ALERGIA A PENICILINA

Artigo por Dr. Luiz Carlos Arcanjo


A penicilina é um antibiótico muito utilizado na prática médica, pois é uma medicação eficaz, segura e de baixo custo. Mas infelizmente, muitas pessoas têm medo de usar este antibiótico em virtude de sua fama de provocar alergia. Contudo, estas reações são minoria: as alergias ocorrem apenas em cerca de 2% de pessoas tratadas com penicilina.

A maior parte dos casos de alergia a penicilina é leve e se manifesta na pele, com surgimento de erupção (“rash”) ou urticária. Casos mais graves podem ocorrer: a penicilina é a principal causa de anafilaxia induzida por medicamentos e também de reações alérgicas induzidas por drogas. Felizmente, menos de 10% destes casos são fatais.

Existem fatores que poderiam predispor à este tipo de alergia?

Sim, alguns fatores seriam de risco, ou seja, poderiam facilitar o aparecimento da alergia:
- Pessoas que usam repetidamente a penicilina, por qualquer via de administração;
- Portadores de doenças alérgicas como rinite alérgica e asma;
- Idade: alergias são mais comuns entre 20 e 49 anos, embora, também possam ocorrer em crianças e idosos.

É possível testar se uma pessoa é alérgica à penicilina?

Sim. O teste cutâneo pode determinar se um paciente com suspeita de alergia a penicilina pode ter risco de reação séria se vier a tomar o remédio novamente. Mas, na verdade, antes de realizar o teste, médico o alergista analisará os dados clínicos da pessoa. E isso é muito importante, pois existem várias situações envolvidas. Por exemplo:
- A história de alergia a penicilina nem sempre é clara. Existem casos onde efeitos colaterais, como náuseas, vômitos ou mesmo um desmaio por medo de uma injeção de Benzetacil podem ser confundidos com uma reação alérgica verdadeira.

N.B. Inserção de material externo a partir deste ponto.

(** The cost of a tree of the file is the length of its codes. *)
Lemma cost_file t code : leaves t ≡ₚ occurring file → Forall (λ c, ∃ w, (w, code c) ∈ paths t ∧ code c ≠ [] ∧ u8 (ch_ w) = c) file →
  cost t = Z.of_nat (length (flat_map code file)).
Proof using Hbytes Hlen.
  intros Hl Hcode. rewrite Forall_forall in Hcode. assert (NoDup (paths t).*1) as Hnd. { rewrite paths_leaves, Hl. eapply NoDup_fmap_1, occurring_nodup. }
  assert (∀ w p, (w, p) ∈ paths t → p = code (ch_ w)) as Hp.
  { intros w p Hw. assert (∀ w p, (w, p) ∈ paths t → w ∈ occurring file) as Hocc by (intros w' p' Hw'; rewrite <- Hl, <- paths_leaves; by apply (list_elem_of_fmap_2 fst) in Hw').
    destruct (occurring_char w (Hocc _ _ Hw)) as (Ew & Hb & Hin). destruct (Hcode _ Hin) as (w' & Hw' & _ & Hc). destruct (occurring_char w' (Hocc _ _ Hw')) as (Ew' & Hb' & _).
    unfold u8, is_byte in *. rewrite Z.mod_small in Hc by lia. rewrite Hc in Ew'. assert (w' = w) as -> by congruence. by apply (keyed_unique (paths t) w). }
  unfold cost. rewrite (zsum_ext _ (λ u, count_ u.1 * Z.of_nat (length (code (ch_ u.1))))).
  - rewrite <- (zsum_map (λ i, count_ i * Z.of_nat (length (code (ch_ i)))) fst). change (map fst (paths t)) with ((paths t).*1). rewrite paths_leaves, Hl, (zsum_occurring (λ c, Z.of_nat (length (code c)))).
    symmetry. apply length_codes.
  - intros [w p] Hw. unfold code_bits. cbn [fst snd]. by rewrite (Hp w p Hw).
Qed.
End file.

Lemma kraft_code {A} `{EqDecision A} (code : A → list bool) M l : NoDup l → prefix_code code l → (∀ a, a ∈ l → (length (code a) ≤ M)%nat) → kraft M (map (λ a, length (code a)) l).
Proof.
  intros Hnd Hc Hl. split; [|rewrite zsum_map; by apply prefix_code_kraft]. apply Forall_map, Forall_forall. exact Hl.
Qed.

(** The tree of a file costs no more bits than any prefix code. *)
Lemma tree_optimal {Q} `{PriorityQueueOk Q} file t (code : Z → list bool) : Forall is_byte file → Z.of_nat (length file) < 2 ^ 32 → CreateHuffmantree (counted file) 0 = Ok t →
  prefix_code code file → cost t ≤ Z.of_nat (length (flat_map code file)).
Proof.
  intros Hbytes Hlen Et Hc. destruct (counted_total file Hbytes Hlen) as [Htot Hpos]. destruct (push_all_summed (counted file) Hpos ltac:(lia)) as (Hp & _ & Hs). fold (occurring file) in Hp.
  unfold CreateHuffmantree in Et. destruct (merge_loop _ _) as [hp'| |] eqn:E; [|done..]. rewrite ok_bind in Et. destruct (pq_top hp') as [t'|] eqn:Etop; [|done]. injection Et as ->.
  set (l := map (λ i, (length (code (ch_ i)), Leaf i)) (occurring file)). set (M := length (flat_map code file)).
  assert (kraft M l.*1) as Hk.
  { replace (l.*1) with (map (λ c, length (code c)) (ch_ <$> occurring file)) by (unfold l; change (?g <$> ?u) with (map g u); by rewrite !map_map). apply kraft_code; [by apply occurring_nodup| |].
    - intros a b (i & -> & Hi)%list_elem_of_fmap (j & -> & Hj)%list_elem_of_fmap. apply Hc; by apply occurring_char.
    - intros a (i & -> & Hi)%list_elem_of_fmap. apply occurring_char in Hi as (_ & _ & Hin); [|done..]. unfold M. clear -Hin. induction Hin; cbn; rewrite length_app; lia. }
  pose proof (merge_optimal (S (length (counted file))) M _ hp' t l Hs E Etop) as Hopt. rewrite Hp in Hopt. specialize (Hopt ltac:(unfold l; change (?g <$> ?u) with (map g u); by rewrite map_map) Hk).
  rewrite zsum_map in Hopt. rewrite (zsum_ext _ (λ _, 0 * 0)), (zsum_scale (λ _, 0) 0) in Hopt by (intros i _; unfold cost, code_bits; cbn; lia).
  rewrite Z.mul_0_l, Z.add_0_l in Hopt. unfold weight, l in Hopt. rewrite zsum_map in Hopt. cbn [fst snd node_count] in Hopt. rewrite (zsum_ext _ (λ i, count_ i * Z.of_nat (length (code (ch_ i))))) in Hopt by (intros i _; lia).
  rewrite (zsum_occurring file Hbytes Hlen (λ c, Z.of_nat (length (code c)))) in Hopt. etrans; [exact Hopt|]. apply Z.eq_le_incl. symmetry. apply length_codes.
Qed.

(** C12. The compressed data are as short as any prefix code can make them: for a file of fewer than
    2^32 bytes with at least two different ones, [Compress] writes the records of the counts,
    the end mark and no more bytes than the codes of the file under any other prefix code fill,
    whatever the priority queue does with nodes of equal count. *)
Theorem compress_optimal {Q} `{PriorityQueueOk Q} pad junk file a b : Forall is_byte file → Z.of_nat (length file) < 2 ^ 32 → a ∈ file → b ∈ file → a ≠ b →
  ∃ data, Compress pad junk infos_new file = Ok (write_infos pad (counted file) ++ tmp_info pad junk (2 ^ 32 - 1) ++ data) ∧
    ∀ code : Z → list bool, prefix_code code file → (8 * length data < length (flat_map code file) + 8)%nat.
Proof.
  intros Hbytes Hlen Ha Hb Hab. destruct (compress_run pad junk file a b Hbytes Hlen Ha Hb Hab) as (t & code & data & fill & Et & _ & Ez & Hcode & _ & Hfill & Hs).
  rewrite (write_infos_ext pad _ (counted file) (generate_counts t (counted file) [])) in Ez. exists data. split; [exact Ez|]. intros code' Hc. destruct (tree_of_file file Hbytes Hlen a Ha) as (t' & Et' & Hl & _).
  assert (t' = t) as -> by congruence. pose proof (tree_optimal file t code' Hbytes Hlen Et Hc) as Hopt. rewrite (cost_file file Hbytes Hlen t code Hl Hcode) in Hopt.
  apply (f_equal length) in Hs. rewrite length_stream, length_app, length_map in Hs. lia.
Qed.

Definition five : list Z := [97; 98; 97; 99; 97].

(** The data of these five characters are not longer than those of the code 1, 01, 00. *)
Definition five_code (c : Z) : list bool := if c =? 97 then [true] else if c =? 98 then [false; true] else [false; false].

Lemma compress_optimal_witness : ∃ data, Compress [0; 0; 0] 0 infos_new five = Ok (write_infos [0; 0; 0] (counted five) ++ tmp_info [0; 0; 0] 0 (2 ^ 32 - 1) ++ data) ∧
  (8 * length data < length (flat_map five_code five) + 8)%nat.
Proof.
  destruct (compress_optimal (Q := list HuffmanTreeNode) [0; 0; 0] 0 five 97 98) as (data & E & Hopt); [by repeat constructor|done|by left|by right; left|done|]. exists data. split; [exact E|]. apply Hopt.
  assert (Forall (λ a, Forall (λ b, a ≠ b → ¬ five_code a `prefix_of` five_code b) five) five) as Hall by by apply (bool_decide_unpack _).
  intros a b Ha Hb. rewrite Forall_forall in Hall. specialize (Hall a Ha). rewrite Forall_forall in Hall. exact (Hall b Hb).
Defined.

Estas pessoas podem ser inapropriadamente rotuladas como alérgicas a penicilina pelo resto de suas vidas.
- Um paciente que teve uma alergia verdadeira quando criança pode não ter a reação quando adulto, uma vez que o anticorpo específico contra a penicilina pode diminuir com o tempo.
Concluindo, testes são valiosos para definir uma alergia verdadeira, mas serão um complemento à conduta do médico alergista.

Existe risco na realização do teste?

Sim. Por isso, o teste só deve ser realizado por alergista/imunologista experiente e em ambiente hospitalar, ou seja, com recursos para tratar qualquer reação que o paciente venha a apresentar. Reações graves são raras, mas há relatos de casos de anafilaxia e morte durante a realização do teste.
A maioria das reações ocorreu por violações aos protocolos de realização do teste, como utilizar doses mais elevadas do que o recomendado. Os testes realizados em farmácias não têm valor.
Para finalizar, é importante lembrar que o teste cutâneo não é recomendado nos casos graves como, por exemplo, em pacientes com história de dermatite exfoliativa pós- penicilina ou por outro antibiótico similar.

O que fazer quando se confirma a alergia à penicilina?

O médico especialista em Alergia poderá indicar outros antibióticos, como uma alternativa segura para substituir a penicilina. Nos casos onde a medicação seja imprescindível, é possível fazer uma dessensibilização, permitindo que a maioria dos pacientes alérgicos possam utilizar a penicilina com segurança.
A realização do teste com técnica correta é importante, pois sabe-se que 80% dos pacientes que não tem anticorpos específicos para penicilina podem usá-la de forma segura.